Using citizenship as an excuse for undermining churches
All this sheds light on Rowan William’s comments in the meeting with MPs in 2021. There, having quickly pretended to support religious freedom by saying that “we should not restrict ethical teaching” (in churches), Rowan Williams continued with a rather revealing statement:
“Can there be a model of agreement about training of religious professionals, codes of conduct, so that mental health professionals don’t seek to prescribe content of teaching, but that religious communities have to allow access, redress and protection of a kind which simply as citizens they are entitled to.”
Again, this is using anti-cult reasoning to erode the corporate religious freedom of Christian churches. It is insinuating that churches are closed to the outside world and that the secular state really knows best morally speaking about matters of sexuality and gender. It clearly does not. It is not the churches’ job to bolster the state’s ‘morality’ and interests when these contradict and undermines Christian doctrine and ethics, and when this is confirmed by the all-too-evident picture on the ground.
The consequences of colluding with the trans cult
Just taking the Church of England alone as a case study, it is evident that the former and current bishops’ collusion with the cult of transgenderism has had very grave consequences. Liturgies blasphemously celebrating gender reassignment have been approved by the bishops. Several Christian Legal Centre cases advocate for clients standing up to the cult of transgenderism: Nigel and Sally Rowe, Rev. John Parker and Rev. Dr Bernard Randall.
Each of the three legal cases here are not just shocking, they have widespread repercussions and have been reported in the press internationally.
Treating faithful pastors as extremists
The consequence of sacralising the trans cult, and with it LGBT ideology, is the treatment of faithful Anglican clergy as non-violent extremists. Rev. Dr Bernard Randall, a Church of England priest, was reported to Prevent for giving a sermon criticising LGBT ideology at the school where he was a chaplain. Randall was from the ‘high church’ wing of the Church of England, the same as Rowan Williams and most other signatories to the letter.
Who came to help Bernard Randall when he was maliciously treated as an extremist for preaching tolerance and defending people’s right to uphold Biblical doctrine? Not the high church Anglican clergy. Not the former Archbishop of Canterbury. Their silence speaks volumes.
Bernard Randall’s case has received international coverage. He revealed to the Observatory on Intolerance and Discrimination in Europe that he had been unable to get work in ministry since his dismissal. This is the consequence of sacralising the LGBT cult.
Stop colluding with the cult of trans
Would Christians and others who refuse to sacralise gender fantasies be sinning according to Steve Chalke, Rowan Williams, et al? Should we draw a line between supposedly harmless transition, and transition that is highly likely to be motivated by the propensity to commit sexual offences? If not, why not? Why do these ‘Christian’ clergy treat the Cult of Trans as the new state religion that must be submitted to on pain of criminalisation?

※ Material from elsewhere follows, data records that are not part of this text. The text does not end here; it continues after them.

(* ===== verification/StrUtil.v ===== *)
(** * Strings

    Models [oneflow/core/common/str_util.h] and [str_util.cpp] with the integer casts of
    [common/util.cpp].  A [std::string] is the list of its character codes, [c_str]
    its part before the first NUL.  [strtoll] and [std::to_string] are those of the
    C++ library: [strtoll] with base 0 skips white space, reads a sign, takes [0x]
    and [0] as hexadecimal and octal prefixes, and clamps to the range of the result.

    Loops over the text run on fuel that the length of the text bounds. *)
From S2P Require Import Prelude.

Abbreviation str := (list Z).

Definition chars (s : string) : str := map (λ c, Z.of_N (Ascii.N_of_ascii c)) (String.list_ascii_of_string s).

Definition ch_nul : Z := 0.
Definition ch_minus : Z := 45.
Definition ch_slash : Z := 47.
Definition ch_dot : Z := 46.
Definition ch_zero : Z := 48.
Definition ch_colon : Z := 58.
Definition ch_at : Z := 64.
Definition ch_underline : Z := 95.

(** ** The C++ library *)

Fixpoint c_str (s : str) : str :=
  match s with
  | [] => []
  | c :: s => if c =? ch_nul then [] else c :: c_str s
  end.

Definition isdigit (c : Z) : bool := (48 <=? c) && (c <=? 57).
Definition isspace (c : Z) : bool := (c =? 32) || (9 <=? c) && (c <=? 13).

(** The value of a digit in any base, [36] for other characters. *)
Definition digit_value (c : Z) : Z :=
  if isdigit c then c - 48
  else if (97 <=? c) && (c <=? 122) then c - 87
  else if (65 <=? c) && (c <=? 90) then c - 55
  else 36.

Fixpoint skip_spaces (s : str) : str :=
  match s with
  | c :: t => if isspace c then skip_spaces t else s
  | [] => []
  end.

(** Digits of a base: the value read so far, whether any was read, the rest. *)
Fixpoint read_digits (base : Z) (s : str) (acc : Z) (any : bool) : Z * bool * str :=
  match s with
  | c :: t => if digit_value c <? base then read_digits base t (acc * base + digit_value c) true else (acc, any, s)
  | [] => (acc, any, [])
  end.

Definition read_sign (s : str) : bool * str :=
  match s with
  | c :: t => if c =? ch_minus then (true, t) else if c =? 43 then (false, t) else (false, s)
  | [] => (false, [])
  end.

(** The base that a prefix selects, and what follows the prefix. *)
Definition read_prefix (s : str) : Z * str :=
  match s with
  | z :: x :: d :: t =>
      if (z =? ch_zero) && ((x =? 120) || (x =? 88)) && (digit_value d <? 16) then (16, d :: t)
      else if z =? ch_zero then (8, s) else (10, s)
  | z :: _ => if z =? ch_zero then (8, s) else (10, s)
  | [] => (10, s)
  end.

(** [strtoll(s, &end, 0)]: the value and what [end] points at. *)
Definition strtoll (s : str) : Z * str :=
  let '(neg, t) := read_sign (skip_spaces s) in
  let '(base, t) := read_prefix t in
  let '(v, any, rest) := read_digits base t 0 false in
  if any then (Z.max (- 2 ^ 63) (Z.min (2 ^ 63 - 1) (if neg then - v else v)), rest) else (0, s).

Fixpoint digits (fuel : nat) (n : Z) (acc : str) : str :=
  match fuel with
  | O => acc
  | S fuel => let acc := (48 + n mod 10) :: acc in if n <? 10 then acc else digits fuel (n / 10) acc
  end.

Definition decimal (n : Z) : str := digits (S (Z.to_nat (Z.log2 n))) n [].

(** [std::to_string]. *)
Definition to_string (n : Z) : str := if n <? 0 then ch_minus :: decimal (- n) else decimal n.

(** [s.find(c)] and [s.rfind(c)]. *)
Fixpoint find (c : Z) (s : str) : option nat :=
  match s with
  | [] => None
  | d :: s => if d =? c then Some 0%nat else match find c s with Some k => Some (S k) | None => None end
  end.
Fixpoint rfind (c : Z) (s : str) : option nat :=
  match s with
  | [] => None
  | d :: s => match rfind c s with
              | Some k => Some (S k)
              | None => if d =? c then Some 0%nat else None
              end
  end.

(** ** Integers in strings *)

(** [oneflow_cast<int64_t>]. *)
Definition oneflow_cast (s : str) : outcome Z :=
  let '(ret, end_ptr) := strtoll (c_str s) in
  let* _ := CHECK (Nat.eqb (length end_ptr) 0) in
  Ret ret.

(** [oneflow_cast<int32_t>]: the [long] result is narrowed. *)
Definition oneflow_cast_i32 (s : str) : outcome Z := let* v := oneflow_cast s in Ret (i32 v).

Definition IsStrInt (s : str) : bool :=
  match s with
  | [] => false
  | c :: _ => if negb (isdigit c) && negb (c =? ch_minus) then false else Nat.eqb (length (strtoll (c_str s)).2) 0
  end.

Definition StrCat (prefix : str) (id : Z) : str := prefix ++ to_string id.

Definition GetHashKeyImpl (integers : list Z) : str := foldl (λ result i, result ++ to_string i ++ chars ",") [] integers.

(** [underline_pos < size() - 1] is on [size_t]. *)
Definition GetPrefixAndIndex (prefix_and_idx : str) : outcome (str * Z) :=
  match rfind ch_underline prefix_and_idx with
  | None => Crash
  | Some underline_pos =>
      let* _ := CHECK (Nat.ltb 0 underline_pos) in
      let* _ := CHECK (Z.of_nat underline_pos <? u64 (Z.of_nat (length prefix_and_idx) - 1)) in
      let* index := oneflow_cast_i32 (drop (S underline_pos) prefix_and_idx) in
      let* _ := CHECK (0 <=? index) in
      Ret (take underline_pos prefix_and_idx, index)
  end.

(** [None] when the source returns [false]; whether the out parameters were written
    is not observed by the callers then. *)
Definition TryGetPrefixAndIndex (prefix_and_idx : str) : outcome (option (str * Z)) :=
  match rfind ch_underline prefix_and_idx with
  | None => Ret None
  | Some underline_pos =>
      if Nat.eqb underline_pos 0 then Ret None
      else if Z.of_nat underline_pos =? u64 (Z.of_nat (length prefix_and_idx) - 1) then Ret None
      else
        let index_str := drop (S underline_pos) prefix_and_idx in
        if negb (IsStrInt index_str) then Ret None
        else
          let* index := oneflow_cast_i32 index_str in
          if 0 <=? index then Ret (Some (take underline_pos prefix_and_idx, index)) else Ret None
  end.

(** ** Cutting and joining *)

Definition StringReplace (s : str) (old_ch new_ch : Z) : str := map (λ c, if c =? old_ch then new_ch else c) s.

Fixpoint skip_delims (delims text : str) : str :=
  match text with
  | c :: t => if bool_decide (c ∈ delims) then skip_delims delims t else text
  | [] => []
  end.
Fixpoint take_token (delims text : str) : str * str :=
  match text with
  | c :: t => if bool_decide (c ∈ delims) then ([], text) else let '(a, b) := take_token delims t in (c :: a, b)
  | [] => ([], [])
  end.
(** The token and the text that is left. *)
Definition StrToToken (text delims : str) : str * str := take_token delims (skip_delims delims (c_str text)).

(** The pieces handed to [Func], in order.  The loop runs to [i = size()]. *)
Fixpoint split_loop (text delims : str) (token_start : nat) (l : list nat) : list str :=
  match l with
  | [] => []
  | i :: l =>
      if Nat.eqb i (length text) || bool_decide (default 0 (text !! i) ∈ delims)
      then take (i - token_start) (drop token_start text) :: split_loop text delims (S i) l
      else split_loop text delims token_start l
  end.
Definition Split (text delims : str) : list str :=
  match text with
  | [] => []
  | _ => split_loop text delims 0 (seq 0 (S (length text)))
  end.

Definition IsAbsolutePath (path : str) : bool := match path with c :: _ => c =? ch_slash | [] => false end.

Definition join_step (result path : str) : str :=
  match path with
  | [] => result
  | _ =>
      match result with
      | [] => path
      | _ =>
          if List.last result 0 =? ch_slash
          then if IsAbsolutePath path then result ++ drop 1 path else result ++ path
          else if IsAbsolutePath path then result ++ path else result ++ ch_slash :: path
      end
  end.
Definition JoinPathImpl (paths : list str) : str := foldl join_step [] paths.

Definition Dirname (path : str) : str :=
  match rfind ch_slash path with
  | None => []
  | Some 0%nat => [ch_slash]
  | Some found => take found path
  end.

Definition Basename (path : str) : str :=
  match rfind ch_slash path with
  | None => path
  | Some found => drop (S found) path
  end.

(** [std::transform] writes at [small.begin()] of an empty string: the first write is
    out of range. *)
Definition ToLower (cap : str) : outcome str :=
  match cap with
  | [] => Ret []
  | _ => Crash
  end.

(** ** Printing and reading integers *)

Definition is_digit (c : Z) : Prop := 48 ≤ c ≤ 57.

Lemma digits_shape (fuel : nat) (n : Z) (acc : str) : 0 ≤ n < 2 ^ Z.of_nat fuel → (0 < fuel)%nat →
  ∃ c t, digits fuel n acc = c :: t ++ acc ∧ is_digit c ∧ Forall is_digit t ∧ (0 < n → c ≠ 48).
Proof.
  revert n acc. induction fuel as [|fuel IH]; intros n acc Hn Hf; [lia|]. cbn [digits].
  pose proof (Z.mod_pos_bound n 10 ltac:(lia)). destruct (Z.ltb_spec n 10) as [Hlt|Hge].
  - exists (48 + n mod 10), []. rewrite Z.mod_small by lia. split_and!; [done|unfold is_digit; lia|constructor|lia].
  - assert (Hf' : (0 < fuel)%nat) by (destruct fuel; [cbn in Hn; lia|lia]).
    destruct (IH (n / 10) ((48 + n mod 10) :: acc)) as (c & t & -> & Hc & Ht & Hnz); [|done|].
    + rewrite Nat2Z.inj_succ, Z.pow_succ_r in Hn by lia. split; [apply Z.div_pos; lia|apply Z.div_lt_upper_bound; lia].
    + exists c, (t ++ [48 + n mod 10]). rewrite <- app_assoc. cbn [app].
      split_and!; [done|done|apply Forall_app; split; [done|repeat constructor; lia]|].
      intros _. apply Hnz. apply Z.div_str_pos. lia.
Qed.

Lemma digit_value_digit (c : Z) : is_digit c → digit_value c = c - 48.
Proof.
  unfold is_digit, digit_value, isdigit. intros Hc.
  destruct (Z.leb_spec 48 c), (Z.leb_spec c 57); cbn [andb]; lia.
Qed.

Lemma read_digits_digits (fuel : nat) (n : Z) (acc : str) (any : bool) : 0 ≤ n < 2 ^ Z.of_nat fuel → (0 < fuel)%nat →
  read_digits 10 (digits fuel n acc) 0 any = read_digits 10 acc n true.
Proof.
  revert n acc any. induction fuel as [|fuel IH]; intros n acc any Hn Hf; [lia|]. cbn [digits].
  pose proof (Z.mod_pos_bound n 10 ltac:(lia)).
  assert (Hd : ∀ a b, read_digits 10 ((48 + n mod 10) :: acc) a b = read_digits 10 acc (a * 10 + n mod 10) true).
  { intros a b. cbn [read_digits]. rewrite digit_value_digit by (unfold is_digit; lia).
    destruct (Z.ltb_spec (48 + n mod 10 - 48) 10); [|lia]. f_equal; lia. }
  destruct (Z.ltb_spec n 10) as [Hlt|Hge].
  - rewrite Hd, Z.mod_small by lia. f_equal; lia.
  - rewrite IH; [|rewrite Nat2Z.inj_succ, Z.pow_succ_r in Hn by lia; split; [apply Z.div_pos; lia|apply Z.div_lt_upper_bound; lia]|].
    + rewrite Hd. f_equal. pose proof (Z.div_mod n 10). lia.
    + destruct fuel; [cbn in Hn; lia|lia].
Qed.

Lemma decimal_fuel (n : Z) : 0 ≤ n → 0 ≤ n < 2 ^ Z.of_nat (S (Z.to_nat (Z.log2 n))).
Proof.
  intros Hn. pose proof (Z.log2_nonneg n). rewrite Nat2Z.inj_succ, Z2Nat.id by done.
  split; [done|]. destruct (Z.eq_dec n 0) as [->|]; [done|]. apply Z.log2_spec. lia.
Qed.

Lemma decimal_shape (n : Z) : 0 ≤ n →
  ∃ c t, decimal n = c :: t ∧ is_digit c ∧ Forall is_digit t ∧ (0 < n → c ≠ 48).
Proof.
  intros Hn. destruct (digits_shape _ n [] (decimal_fuel n Hn)) as (c & t & E & H); [lia|].
  exists c, t. split; [|done]. unfold decimal. by rewrite E, app_nil_r.
Qed.

Lemma decimal_digits (n : Z) : 0 ≤ n → Forall is_digit (decimal n).
Proof. intros Hn. destruct (decimal_shape n Hn) as (c & t & -> & Hc & Ht & _). by constructor. Qed.

Lemma read_decimal (n : Z) : 0 ≤ n →
  (let '(base, t) := read_prefix (decimal n) in read_digits base t 0 false) = (n, true, []).
Proof.
  intros Hn. destruct (decide (n = 0)) as [->|Hnz]; [done|].
  destruct (decimal_shape n Hn) as (c & t & E & Hc & _ & Hc0).
  assert (Ep : read_prefix (decimal n) = (10, decimal n)).
  { rewrite E. specialize (Hc0 ltac:(lia)). unfold read_prefix.
    destruct t as [|x [|y t]]; destruct (Z.eqb_spec c ch_zero); try done. }
  rewrite Ep. unfold decimal. rewrite read_digits_digits by (lia || by apply decimal_fuel). done.
Qed.

Lemma digits_no_nul (s : str) : Forall is_digit s → c_str s = s.
Proof.
  induction 1 as [|c s Hc _ IH]; [done|]. cbn [c_str]. unfold is_digit, ch_nul in *.
  destruct (Z.eqb_spec c 0); [lia|]. by rewrite IH.
Qed.

Lemma digit_not_space (c : Z) : is_digit c → isspace c = false.
Proof.
  unfold is_digit, isspace. intros Hc. destruct (Z.eqb_spec c 32), (Z.leb_spec 9 c), (Z.leb_spec c 13); cbn; (done || lia).
Qed.

(** [strtoll] reads back what [std::to_string] prints. *)
Lemma strtoll_to_string (n : Z) : is_i64 n → strtoll (to_string n) = (n, []).
Proof.
  intros Hn. unfold is_i64 in Hn. unfold to_string. destruct (Z.ltb_spec n 0).
  - unfold strtoll. assert (Es : read_sign (skip_spaces (ch_minus :: decimal (- n))) = (true, decimal (- n))) by done.
    rewrite Es. pose proof (read_decimal (- n) ltac:(lia)) as Hr.
    destruct (read_prefix (decimal (- n))) as [base t]. rewrite Hr. f_equal. lia.
  - destruct (decimal_shape n ltac:(lia)) as (c & t & E & Hc & _).
    assert (Es : read_sign (skip_spaces (decimal n)) = (false, decimal n)).
    { rewrite E. cbn [skip_spaces]. rewrite digit_not_space by done. cbn [read_sign]. unfold is_digit, ch_minus in *.
      destruct (Z.eqb_spec c 45), (Z.eqb_spec c 43); (done || lia). }
    unfold strtoll. rewrite Es. pose proof (read_decimal n ltac:(lia)) as Hr.
    destruct (read_prefix (decimal n)) as [base t']. rewrite Hr. f_equal. lia.
Qed.

Lemma to_string_no_nul (n : Z) : c_str (to_string n) = to_string n.
Proof.
  unfold to_string. destruct (Z.ltb_spec n 0).
  - cbn [c_str]. change (ch_minus =? ch_nul) with false. cbn iota. by rewrite digits_no_nul by (apply decimal_digits; lia).
  - by apply digits_no_nul, decimal_digits.
Qed.

Lemma oneflow_cast_to_string (n : Z) : is_i64 n → oneflow_cast (to_string n) = Ret n.
Proof. intros Hn. unfold oneflow_cast. by rewrite to_string_no_nul, strtoll_to_string. Qed.

Lemma IsStrInt_to_string (n : Z) : is_i64 n → IsStrInt (to_string n) = true.
Proof.
  intros Hn. assert (Hh : ∃ c t, to_string n = c :: t ∧ (c = ch_minus ∨ is_digit c)).
  { unfold to_string. destruct (Z.ltb_spec n 0); [by exists ch_minus, (decimal (- n)); eauto|].
    destruct (decimal_shape n ltac:(lia)) as (c & t & -> & Hc & _). by exists c, t; eauto. }
  destruct Hh as (c & t & E & Hc). unfold IsStrInt. rewrite E, <- E, to_string_no_nul, strtoll_to_string by done.
  destruct Hc as [->|Hc]; [done|]. unfold isdigit, is_digit in *.
  destruct (Z.leb_spec 48 c), (Z.leb_spec c 57); cbn [andb negb]; (done || lia).
Qed.

(** ** Searching *)

Lemma find_app_first (c : Z) (a b : str) : c ∉ a → find c (a ++ c :: b) = Some (length a).
Proof.
  induction a as [|d a IH]; intros Hc; cbn [app find length]; [by rewrite Z.eqb_refl|].
  apply not_elem_of_cons in Hc as [Hne Hc]. destruct (Z.eqb_spec d c) as [->|]; [done|]. by rewrite IH.
Qed.

Lemma find_none (c : Z) (a : str) : c ∉ a → find c a = None.
Proof.
  induction a as [|d a IH]; intros Hc; [done|]. apply not_elem_of_cons in Hc as [Hne Hc]. cbn [find].
  destruct (Z.eqb_spec d c) as [->|]; [done|]. by rewrite IH.
Qed.

Lemma rfind_none (c : Z) (a : str) : c ∉ a → rfind c a = None.
Proof.
  induction a as [|d a IH]; intros Hc; [done|]. apply not_elem_of_cons in Hc as [Hne Hc]. cbn [rfind].
  rewrite IH by done. by destruct (Z.eqb_spec d c) as [->|].
Qed.

Lemma rfind_app_last (c : Z) (a b : str) : c ∉ b → rfind c (a ++ c :: b) = Some (length a).
Proof.
  intros Hc. induction a as [|d a IH]; cbn [app rfind length]; [by rewrite rfind_none, Z.eqb_refl|]. by rewrite IH.
Qed.

Lemma digits_exclude (c : Z) (s : str) : ¬ is_digit c → Forall is_digit s → c ∉ s.
Proof. intros Hc Hs Hin. rewrite Forall_forall in Hs. by apply Hc, Hs. Qed.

Do they really think that defending biology – creation, ultimately – is wrong, and that those who do so are not worthy of commendation and support from supposedly Christian clergy? Can these clergy not see that non-religious people increasingly look aghast at the transgender movement as a closed cult contradicting all tangible evidence? Colluding with the trans cult IS eroding trust in churches and in Christians as having vital contributions to make on these matters. We must shift churches and society away from cowardly capitulation to this cult that is harming so many people’s lives.